Can you quote, word for word, every line from the first line of the records below through the line containing "Definition validated_rf_edge g", and nothing else?

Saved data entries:
::::::::::

Definition unread_send_event_ids g : list EventId :=
  List.filter (λ id, bool_decide (id ∉ consumed_send_ids g)) (send_event_ids g).

(** One iteration of [for_each_validated_rf_edge]; the edges handed to the callback
    are collected in order. *)
Definition validated_rf_edge g (edges : list (EventId * EventId))
    (entry : EventId * ReadsFromSource) : res (list (EventId * EventId)) :=
  let '(receive_id, source) := entry in
  match events_ g !! receive_id with
  | None =>
      Throw (precondition_error "reads-from relation refers to an unknown receive event id")
  | Some receive =>
      if is_receive receive then
        match rf_send source with
        | None => Ok edges
        | Some source_id =>
            match events_ g !! source_id with
            | None => Throw (precondition_error
                "reads-from relation source refers to an unknown send event id")
            | Some source_event =>
                if is_send source_event then Ok (push_back edges (source_id, receive_id))
                else Throw (precondition_error
                       "reads-from relation source event is not a send")
            end
        end
      else Throw (precondition_error "reads-from relation target event is not a receive")
  end.

Definition for_each_validated_rf_edge g : res (list (EventId * EventId)) :=
  foldM (validated_rf_edge g) [] (rf_to_list (reads_from_ g)).

Definition rf_relation g : res ExplicitRelation :=
  edges ← for_each_validated_rf_edge g;
  foldM (λ r e, add_edge r e.1 e.2) (explicit_new (length (events_ g))) edges.

(** *** Program order *)

(** [event_ids_by_thread[thread].push_back(id)] after growing the outer vector. *)
Definition collect_by_thread (acc : list (list EventId)) (entry : EventId * Event V)
    : res (list (list EventId)) :=
  let i := N.to_nat (thread entry.2) in
  let acc' := grow (i + 1) [] acc in
  ids ← vec_get acc' i;
  vec_set acc' i (push_back ids entry.1).

(** The validation loop over one thread: adjacent indices strictly increase. *)
Definition check_increasing g (pair : EventId * EventId) : res unit :=
  previous ← vec_get (events_ g) pair.1;
  current ← vec_get (events_ g) pair.2;
  if decide (index previous = index current) then
    Throw (internal_error
      "two events in the same thread have the same event index; program order is ambiguous")
  else if decide (index current < index previous)%N then
    Throw (internal_error
      "events in the same thread are not in increasing event index order; program order is ambiguous")
  else Ok tt.

(** Adjacent pairs [(ids[i - 1], ids[i])]. *)
Definition adjacent {A} (ids : list A) : list (A * A) := zip ids (tail ids).

Definition derive_thread_event_sequences g : res (list (list NodeId)) :=
  by_thread ← foldM collect_by_thread [] (imap pair (events_ g));
  foldM (λ sequences ids,
    match ids with
    | [] => Ok sequences
    | _ =>
        _ ← foldM (λ _ pair, check_increasing g pair) tt (adjacent ids);
        Ok (push_back sequences ids)
    end) [] by_thread.

Definition po_relation g : res ProgramOrderRelation :=
  sequences ← derive_thread_event_sequences g;
  po_make (length (events_ g)) sequences.

(** *** Rollback helpers, used by the exploration graph *)

Definition rollback_last_event g (expected_event_id : EventId) (expected_thread : ThreadId)
    (expected_index previous_next_index : EventIndex) : res (ExecutionGraph V) :=
  match last (events_ g) with
  | None => Throw (internal_error "rollback_last_event requires undoing the current tail event")
  | Some tail =>
      if decide (expected_event_id ≠ length (events_ g) - 1) then
        Throw (internal_error "rollback_last_event requires undoing the current tail event")
      else if decide (thread tail ≠ expected_thread ∨ index tail ≠ expected_index) then
        Throw (internal_error
          "rollback_last_event metadata does not match the current tail event")
      else
        events' ← pop_back (events_ g);
        let i := N.to_nat expected_thread in
        if decide (length (next_event_index_by_thread_ g) ≤ i ∨
                   length (used_event_indices_by_thread_ g) ≤ i) then
          Throw (internal_error "rollback_last_event thread storage missing")
        else
          used ← vec_get (used_event_indices_by_thread_ g) i;
          let '(removed, used') := used_erase used expected_index in
          if decide (removed ≠ 1) then
            Throw (internal_error "rollback_last_event missing used event index")
          else
            useds' ← vec_set (used_event_indices_by_thread_ g) i used';
            nexts' ← vec_set (next_event_index_by_thread_ g) i previous_next_index;
            Ok (MkExecutionGraph events' (reads_from_ g) nexts' useds')
  end.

::::::::::

▶ [Output for this exercise]:
Definition unread_send_event_ids g : list EventId :=
  List.filter (λ id, bool_decide (id ∉ consumed_send_ids g)) (send_event_ids g).

(** One iteration of [for_each_validated_rf_edge]; the edges handed to the callback
    are collected in order. *)
Definition validated_rf_edge g (edges : list (EventId * EventId))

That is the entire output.